Even so, the Jesus Project is proceeding from point zero, billing itself as “the first methodologically agnostic approach” to the question of Jesus’s historical existence. It promises “the most rigorous methods, data, and open debate.”

An initiative of the Center for Inquiry, an Amherst-based secular think tank, and its Committee for the Scientific Examination of Religion (CSER), the project is an extension of the no-less controversial Jesus Seminar, which has been convening twice annually for 23 years.

There’s one key difference: Whereas the Seminar has operated on the premise that Jesus was an actual person – it was what he said and did that is up for grabs – the scholars in this latest effort regard Jesus’s existence as a “testable hypothesis.”

With a core group of 20 scholars, the project is the first joint effort by historians, biblical scholars, archeologists, textual authorities, theologians and other experts to determine “what can be reliably recovered about the historical figure of Jesus, his life, his teachings, and his activities, utilizing the highest standards of scientific and scholarly objectivity.”

Like judges in a courtroom, project members will sift through mountains of material to ascertain what evidence is admissible, stripping away theological and mythical accretions.

“We believe in assessing the quality of the evidence available for looking at this question before seeing what the evidence has to tell us,” writes project chair R. Joseph Hoffman, an historian of religion at State University of New York, on the initiative’s website.

The scholars say they do not believe their task is to produce a “plausible” portrait of Jesus prior to considering the motives the Gospel writers had in telling his story, and their intended audience.

At least two Canadian scholars are involved: Arthur Droge of the University of Toronto and Philippa Carter of McMaster University in Hamilton.

To run for five years, the project will inevitably risk comparison to the controversial Jesus Seminar, a think tank founded in 1985 by New Testament scholars John Dominic Crossan and the late Robert Funk, and which became famous, Hoffman charges, “for all the wrong reasons.”

Among other oddities, the Seminar was known for its unusual voting methods: Fellows used coloured marbles to determine whether Jesus said or did something attributed to him in biblical texts.
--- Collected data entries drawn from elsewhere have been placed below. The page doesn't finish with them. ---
(** A new goroutine has no right and holds nothing. *)
Lemma world_new gs o s : world_ok gs s → world_ok (new_ghost o :: gs) s.
Proof.
  intros [H1 H2 H3 H4 H5 [Ha Hb Hc] H7]. constructor; [done..| |done]. constructor; [done|done|].
  intros g a' [-> | Hg]%elem_of_cons; [by intros ?%elem_of_nil|by apply Hc].
Qed.
Lemma world_news os gs s : world_ok gs s → world_ok ((fresh cf <$> os).*1 ++ gs) s.
Proof. intros Hw. induction os as [|o os IH]; [done|]. by apply world_new. Qed.
(** At the end of a round a goroutine gives up its rights. *)
Lemma world_forget g gs s : g_locks g = [] → world_ok (g :: gs) s → world_ok gs s.
Proof.
  intros Hn [[Ht Hf Hs] H2 H3 H4 H5 [Ha Hb Hc] H7].
  assert (∀ t, t ∈ all_tokens gs (r_log s) → t ∈ all_tokens (g :: gs) (r_log s)) as Hsub.
  { intros t Hin. unfold all_tokens in *. cbn. rewrite <- app_assoc. apply elem_of_app. by right. }
  constructor; [|done..| |done].
  - unfold all_tokens in *. cbn in Ht. rewrite <- app_assoc in Ht. apply NoDup_app in Ht as (_ & _ & Ht).
    constructor; [done|intros id Hin; by apply Hf, Hsub|]. intros c [Hin|Hin]; apply Hs; [left|right]; by apply Hsub.
  - constructor; [by rewrite <- Ha; cbn; rewrite Hn|done|]. intros g' a' Hg. apply Hc. by right.
Qed.
(** The process dies: its goroutines and locks are gone, and memory is loaded. *)
Lemma world_restart gs s : world_ok gs s → world_ok [] (restart s).
Proof.
  intros [[Hn Hf Hs] H2 H3 [Hm Hd] H5 _ _]. unfold restart.
  assert (∀ t, t ∈ (r_log s ≫= used) → t ∈ all_tokens gs (r_log s)) as Hsub.
  { intros t Ht. unfold all_tokens. apply elem_of_app. by right. }
  change (newMutationStore "mutations" true (r_journal s)) with (mutation_Reload (with_mem ∅ (r_journal s))).
  assert (journal_ok (r_log s) (l_mem (with_mem ∅ (r_journal s))) ∧ disk_ok (r_log s) (with_mem ∅ (r_journal s))) as Hw0 by (by split; [intros ??|]).
  pose proof (reload_ok _ _ Hw0) as [Hm1 Hd1]. pose proof (reload_seen _ _ Hw0 ltac:(by intros ??)) as Hseen.
  destruct (mutation_Reload _) as [w r]. destruct Hseen as (l & -> & Hg & Hh). cbn in Hm1, Hd1.
  set (s0 := mkState (NewPendingStore "pending" true (r_pending s)).1 (with_mem ∅ (r_journal s)) (NewApprovalStore "approvals" true (r_approvals s)).1
    (NewFileSessionStore "sessions" true (r_sessions s)).1 (mkAuthority "" "") ∅ false [] (r_ticks s) (r_log s)).
  assert (world_ok [] s0) as Hw1.
  { constructor; [|done|done| | |by constructor; [done|constructor|intros ? ? ?%elem_of_nil]|by intros ??].
    - constructor; [by eapply all_tokens_log|by intros id Hin; apply Hf, Hsub|]. intros c [Hin|Hin]; apply Hs; [left|right]; by apply Hsub.
    - by split; [intros ??|].
    - cbn. apply keeps_keyed_run; [apply new_keyed|done]. }
  apply (world_note _ _ _ _ l) in Hw1; [|done].
  assert (∀ c, EStart c ∈ (EJournaled <$> l) ++ r_log s → EStart c ∈ r_log s) as Hback.
  { intros c [(x & ? & _)%list_elem_of_fmap|?]%elem_of_app; done. }
  apply (world_journal cf answer _ w) in Hw1; [done|..|exact Hh].
  - apply (journal_ok_grow (r_log s)); [apply subset_nil|exact Hback|exact Hm1].
  - apply (disk_ok_grow (r_log s)); [apply subset_nil|exact Hback|exact Hd1].
Qed.

(** One goroutine's step. *)
Lemma thread_step_ok gs s t started t' s' : world_ok (t.1 :: gs) s → thread_ok (r_log s) t →
  thread_step cf answer t s = Some (started, t', s') →
  world_ok (started.*1 ++ t'.1 :: gs) s' ∧ r_log s ⊆ r_log s' ∧ thread_ok (r_log s') t' ∧ Forall (thread_ok (r_log s')) started.
Proof.
  destruct t as [g [[|o os]|B o k]]; [done|..]; unfold thread_step; cbn [fst snd]; intros Hw Ht.
  { intros [= <- <- <-]. split; [|split; [done|split; [apply new_thread_ok|apply Forall_fmap, Forall_true; intros; apply new_thread_ok]]].
    apply world_news, (world_new gs o), (world_forget g); [by apply (Ht (r_log s))|done]. }
  destruct (enabled _ _ _) eqn:Hen; [|done].
  destruct (exec answer (cf_slots cf) o g s) as [[[b g'] s1] sp] eqn:Hex. intros [= <- <- <-].
  destruct (Ht (r_log s) ltac:(done)) as [Hpre Hk].
  destruct (exec_sound cf answer Hdiff o g gs s b g' s1 sp Hw Hpre Hen Hex) as (Hw' & HL & Hlearn).
  split_and!; [|done|by apply Hk|destruct sp; [|done]; by apply Forall_singleton, new_thread_ok].
  destruct sp; [by apply world_new|done].
Qed.
Lemma advance_ok i p q : pool_ok p → pool_step (Advance i) p = Some q → pool_ok q.
Proof.
  intros [Hw Ht] Hstep. cbn in Hstep. destruct (p_threads p !! i) as [t|] eqn:Hi; [|done]. cbn in Hstep.
  destruct (thread_step cf answer t (p_state p)) as [[[started t'] s']|] eqn:Hts; [|done]. injection Hstep as <-.
  destruct (list_elem_of_split_length _ _ _ Hi) as (l1 & l2 & Hl & ->). rewrite Hl in Hw, Ht |- *.
  rewrite insert_app_r_alt, Nat.sub_diag by done. cbn [list_insert insert].
  apply Forall_app in Ht as [Ht1 [Ht Ht2]%Forall_cons].
  assert (world_ok (t.1 :: (l1 ++ l2).*1) (p_state p)) as Hw1.
  { eapply world_ok_perm; [|exact Hw]. rewrite !fmap_app, fmap_cons. by rewrite Permutation_middle. }
  destruct (thread_step_ok _ _ _ _ _ _ Hw1 Ht Hts) as (Hw2 & HL & Ht' & Hst). constructor; cbn [p_threads p_state].
  - eapply world_ok_perm; [|exact Hw2]. rewrite !fmap_app, fmap_cons. solve_Permutation.
  - rewrite !Forall_app, Forall_cons. split_and!; try done; eapply Forall_impl; try done; intros x; by apply thread_ok_mono.
Qed.
Lemma pool_step_ok c p q : pool_ok p → pool_step c p = Some q → pool_ok q.
Proof.
  intros Hp. destruct c as [i|o|]; [by apply advance_ok|..]; destruct Hp as [Hw Ht]; cbn.
  - destruct (callable o); [|done]. intros [= <-]. constructor; cbn [p_threads p_state].
    + eapply world_ok_perm; [|exact (world_new _ o _ Hw)]. rewrite fmap_app. cbn. by rewrite Permutation_app_comm.
    + apply Forall_app. split; [done|]. by apply Forall_singleton, new_thread_ok.
  - intros [= <-]. constructor; [by eapply world_restart|by constructor].
Qed.
Lemma start_ok s : installed s → pool_ok (start s).
Proof.
  intros (Hp & Hpm & Hj & Hjm & Hl & HL). constructor; [|by constructor]. constructor; cbn; rewrite ?HL.
  - constructor; [constructor|by intros ? ?%elem_of_nil|by intros ? [?%elem_of_nil|?%elem_of_nil]].
  - by intros ? ?%elem_of_nil.
  - done.
  - unfold disk_ok. rewrite Hj, Hjm. by split; [intros ??|].
  - split; [by rewrite Hpm|by rewrite Hp].
  - constructor; [by rewrite Hl|rewrite Hl; constructor|by intros ? ? ?%elem_of_nil].
  - rewrite Hjm. by intros ??.
Qed.
Lemma reachable_ok s p : installed s → pool_steps (start s) p → pool_ok p.
Proof.
  intros Hi Hs. remember (start s) as p0 eqn:H0. induction Hs; subst; [by apply start_ok|]. eapply pool_step_ok; [by apply IHHs|done].
Qed.
End pool.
Red was for “virtually certain,” pink for “probably reliable,” grey for “possible but unreliable, and black for “improbable.”

The results stunned – and angered – millions. The scholars decided Jesus uttered just 31 sayings, or 18 per cent of what is attributed to him in the Bible. A similar rate was found for the deeds ascribed to him: Just 29 of 176 acts were certain or likely.

The Seminar also rejected the very foundations of Christianity: There was no virgin birth, no resurrection or transfiguration, and Jesus performed no miracles. He was little more than an itinerant Jewish sage who preached a social gospel using parables and aphorisms.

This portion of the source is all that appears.